Task requirements — Type out the records again, exactly as they are.
(Task data begins)
Lemma typeAt_valid f id t : pool_ok f -> typeAt f id = Some t -> valid t = true.
Proof. intros Hok (e & He & <-)%typeAt_Some. by apply (exprAt_typed f id e Hok He). Qed.

(** ** Arithmetic modulo a power of two *)

Lemma add64_mod w a b : 1 <= w <= 64 -> add64 a b mod 2 ^ w = (a + b) mod 2 ^ w.
Proof. intros Hw. unfold add64, u64. by rewrite mod_pow2_mod_pow2 by lia. Qed.
Lemma sub64_mod w a b : 1 <= w <= 64 -> sub64 a b mod 2 ^ w = (a - b) mod 2 ^ w.
Proof. intros Hw. unfold sub64, u64. by rewrite mod_pow2_mod_pow2 by lia. Qed.
Lemma mul64_mod w a b : 1 <= w <= 64 -> mul64 a b mod 2 ^ w = (a * b) mod 2 ^ w.
Proof. intros Hw. unfold mul64, u64. by rewrite mod_pow2_mod_pow2 by lia. Qed.

#[export] Instance eqm_equivalence m : Equivalence (eqm m) := eqm_setoid m.
#[export] Instance eqm_add m : Proper (eqm m ==> eqm m ==> eqm m) Z.add := Zplus_eqm m.
#[export] Instance eqm_sub m : Proper (eqm m ==> eqm m ==> eqm m) Z.sub := Zminus_eqm m.
#[export] Instance eqm_mul m : Proper (eqm m ==> eqm m ==> eqm m) Z.mul := Zmult_eqm m.
#[export] Instance eqm_opp m : Proper (eqm m ==> eqm m) Z.opp := Zopp_eqm m.

(** Equal modulo [2 ^ w] by ring laws, whatever was reduced on the way. *)
Ltac modring w :=
  try match goal with
  | |- ?a = _ mod 2 ^ w => rewrite <-(mod_small_fits w a) by assumption
  | |- _ mod 2 ^ w = ?a => rewrite <-(mod_small_fits w a) by assumption
  end;
  match goal with |- ?a mod ?m = ?b mod ?m => change (eqm m a b) end;
  repeat setoid_rewrite Zmod_eqm; unfold eqm; f_equal; ring.

(** ** Running a computation that may fail *)

Definition wlp {A} (m : M A) (Φ : A -> Function -> Prop) (f : Function) : Prop := forall x f', m f = Some (x, f') -> Φ x f'.

Lemma wlp_ret {A} (x : A) (Φ : A -> Function -> Prop) f : Φ x f -> wlp (mret x) Φ f.
Proof. by intros H y f' [= <- <-]. Qed.

Lemma wlp_bind {A B} (m : M A) (k : A -> M B) Φ f : wlp m (fun x => wlp (k x) Φ) f -> wlp (m ≫= k) Φ f.
Proof. intros H y f' (x & f1 & Hx & Hy)%M_bind_Some. by apply (H x f1 Hx). Qed.

Lemma wlp_mono {A} (m : M A) (Φ Φ' : A -> Function -> Prop) f : wlp m Φ f -> (forall x f', Φ x f' -> Φ' x f') -> wlp m Φ' f.
Proof. intros H HΦ x f' Hx. by apply HΦ, H. Qed.

Lemma wlp_exprOf id (Φ : Expr -> Function -> Prop) f : (forall e, exprAt f id = Some e -> Φ e f) -> wlp (exprOf id) Φ f.
Proof. unfold exprOf. intros H e f' [He ->]%gets_Some. by apply H. Qed.

Lemma asConstant_Some f id k : asConstant f id = Some k -> exists e, exprAt f id = Some e /\ op e = ExprOp.Const /\ immediate e = k.
Proof. unfold asConstant. intros (e & He & H)%bind_Some. case_decide; simplify_eq. by exists e. Qed.

Lemma wlp_konstOf id (Φ : option Z -> Function -> Prop) f :
  Φ None f -> (forall e, exprAt f id = Some e -> op e = ExprOp.Const -> Φ (Some (immediate e)) f) -> wlp (konstOf id) Φ f.
Proof.
  unfold konstOf. intros HN HS k f' [[= <-] ->]%gets_Some. destruct (asConstant f id) as [k|] eqn:Hk; [|done].
  apply asConstant_Some in Hk as (e & He & Ho & <-). by apply HS.
Qed.

Lemma wlp_pairOf id o (Φ : option (N * N) -> Function -> Prop) f :
  Φ None f -> (forall e, exprAt f id = Some e -> op e = o -> Φ (Some (operand e 0, operand e 1)) f) -> wlp (pairOf id o) Φ f.
Proof.
  intros HN HS. apply wlp_bind, wlp_exprOf. intros e He. apply wlp_ret.
  destruct (bool_decide (op e = o) && _) eqn:Hc; [|done]. apply andb_true_iff in Hc as [Ho%bool_decide_eq_true _]. by apply HS.
Qed.

Lemma zeroExtend_ones w : 1 <= w <= 64 -> (if 64 <=? w then not64 0 else zeroExtend (not64 0) w) = Z.ones w.
Proof.
  intros Hw. assert (not64 0 = Z.ones 64) as -> by done. destruct (Z.leb_spec 64 w) as [H|H]; [by replace w with 64 by lia|].
  rewrite zeroExtend_mod_le, <-Z.land_ones by lia. apply Z.bits_inj'. intros n Hn.
  rewrite Z.land_spec, !Z.testbit_ones by lia. lia.
Qed.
(Task data ends)
Reply to the task —
Lemma typeAt_valid f id t : pool_ok f -> typeAt f id = Some t -> valid t = true.
Proof. intros Hok (e & He & <-)%typeAt_Some. by apply (exprAt_typed f id e Hok He). Qed.

(** ** Arithmetic modulo a power of two *)

Lemma add64_mod w a b : 1 <= w <= 64 -> add64 a b mod 2 ^ w = (a + b) mod 2 ^ w.
Proof. intros Hw. unfold add64, u64. by rewrite mod_pow2_mod_pow2 by lia. Qed.
Lemma sub64_mod w a b : 1 <= w <= 64 -> sub64 a b mod 2 ^ w = (a - b) mod 2 ^ w.
Proof. intros Hw. unfold sub64, u64. by rewrite mod_pow2_mod_pow2 by lia. Qed.
Lemma mul64_mod w a b : 1 <= w <= 64 -> mul64 a b mod 2 ^ w = (a * b) mod 2 ^ w.
Proof. intros Hw. unfold mul64, u64. by rewrite mod_pow2_mod_pow2 by lia. Qed.

#[export] Instance eqm_equivalence m : Equivalence (eqm m) := eqm_setoid m.
#[export] Instance eqm_add m : Proper (eqm m ==> eqm m ==> eqm m) Z.add := Zplus_eqm m.
#[export] Instance eqm_sub m : Proper (eqm m ==> eqm m ==> eqm m) Z.sub := Zminus_eqm m.
#[export] Instance eqm_mul m : Proper (eqm m ==> eqm m ==> eqm m) Z.mul := Zmult_eqm m.
#[export] Instance eqm_opp m : Proper (eqm m ==> eqm m) Z.opp := Zopp_eqm m.

(** Equal modulo [2 ^ w] by ring laws, whatever was reduced on the way. *)
Ltac modring w :=
  try match goal with
  | |- ?a = _ mod 2 ^ w => rewrite <-(mod_small_fits w a) by assumption
  | |- _ mod 2 ^ w = ?a => rewrite <-(mod_small_fits w a) by assumption
  end;
  match goal with |- ?a mod ?m = ?b mod ?m => change (eqm m a b) end;
  repeat setoid_rewrite Zmod_eqm; unfold eqm; f_equal; ring.

(** ** Running a computation that may fail *)

Definition wlp {A} (m : M A) (Φ : A -> Function -> Prop) (f : Function) : Prop := forall x f', m f = Some (x, f') -> Φ x f'.

Lemma wlp_ret {A} (x : A) (Φ : A -> Function -> Prop) f : Φ x f -> wlp (mret x) Φ f.
Proof. by intros H y f' [= <- <-]. Qed.

Lemma wlp_bind {A B} (m : M A) (k : A -> M B) Φ f : wlp m (fun x => wlp (k x) Φ) f -> wlp (m ≫= k) Φ f.
Proof. intros H y f' (x & f1 & Hx & Hy)%M_bind_Some. by apply (H x f1 Hx). Qed.

Lemma wlp_mono {A} (m : M A) (Φ Φ' : A -> Function -> Prop) f : wlp m Φ f -> (forall x f', Φ x f' -> Φ' x f') -> wlp m Φ' f.
Proof. intros H HΦ x f' Hx. by apply HΦ, H. Qed.

Lemma wlp_exprOf id (Φ : Expr -> Function -> Prop) f : (forall e, exprAt f id = Some e -> Φ e f) -> wlp (exprOf id) Φ f.
Proof. unfold exprOf. intros H e f' [He ->]%gets_Some. by apply H. Qed.

Lemma asConstant_Some f id k : asConstant f id = Some k -> exists e, exprAt f id = Some e /\ op e = ExprOp.Const /\ immediate e = k.
Proof. unfold asConstant. intros (e & He & H)%bind_Some. case_decide; simplify_eq. by exists e. Qed.

Lemma wlp_konstOf id (Φ : option Z -> Function -> Prop) f :
  Φ None f -> (forall e, exprAt f id = Some e -> op e = ExprOp.Const -> Φ (Some (immediate e)) f) -> wlp (konstOf id) Φ f.
Proof.
  unfold konstOf. intros HN HS k f' [[= <-] ->]%gets_Some. destruct (asConstant f id) as [k|] eqn:Hk; [|done].
  apply asConstant_Some in Hk as (e & He & Ho & <-). by apply HS.
Qed.

Lemma wlp_pairOf id o (Φ : option (N * N) -> Function -> Prop) f :
  Φ None f -> (forall e, exprAt f id = Some e -> op e = o -> Φ (Some (operand e 0, operand e 1)) f) -> wlp (pairOf id o) Φ f.
Proof.
  intros HN HS. apply wlp_bind, wlp_exprOf. intros e He. apply wlp_ret.
  destruct (bool_decide (op e = o) && _) eqn:Hc; [|done]. apply andb_true_iff in Hc as [Ho%bool_decide_eq_true _]. by apply HS.
Qed.

Lemma zeroExtend_ones w : 1 <= w <= 64 -> (if 64 <=? w then not64 0 else zeroExtend (not64 0) w) = Z.ones w.
Proof.
  intros Hw. assert (not64 0 = Z.ones 64) as -> by done. destruct (Z.leb_spec 64 w) as [H|H]; [by replace w with 64 by lia|].
  rewrite zeroExtend_mod_le, <-Z.land_ones by lia. apply Z.bits_inj'. intros n Hn.
  rewrite Z.land_spec, !Z.testbit_ones by lia. lia.
Qed.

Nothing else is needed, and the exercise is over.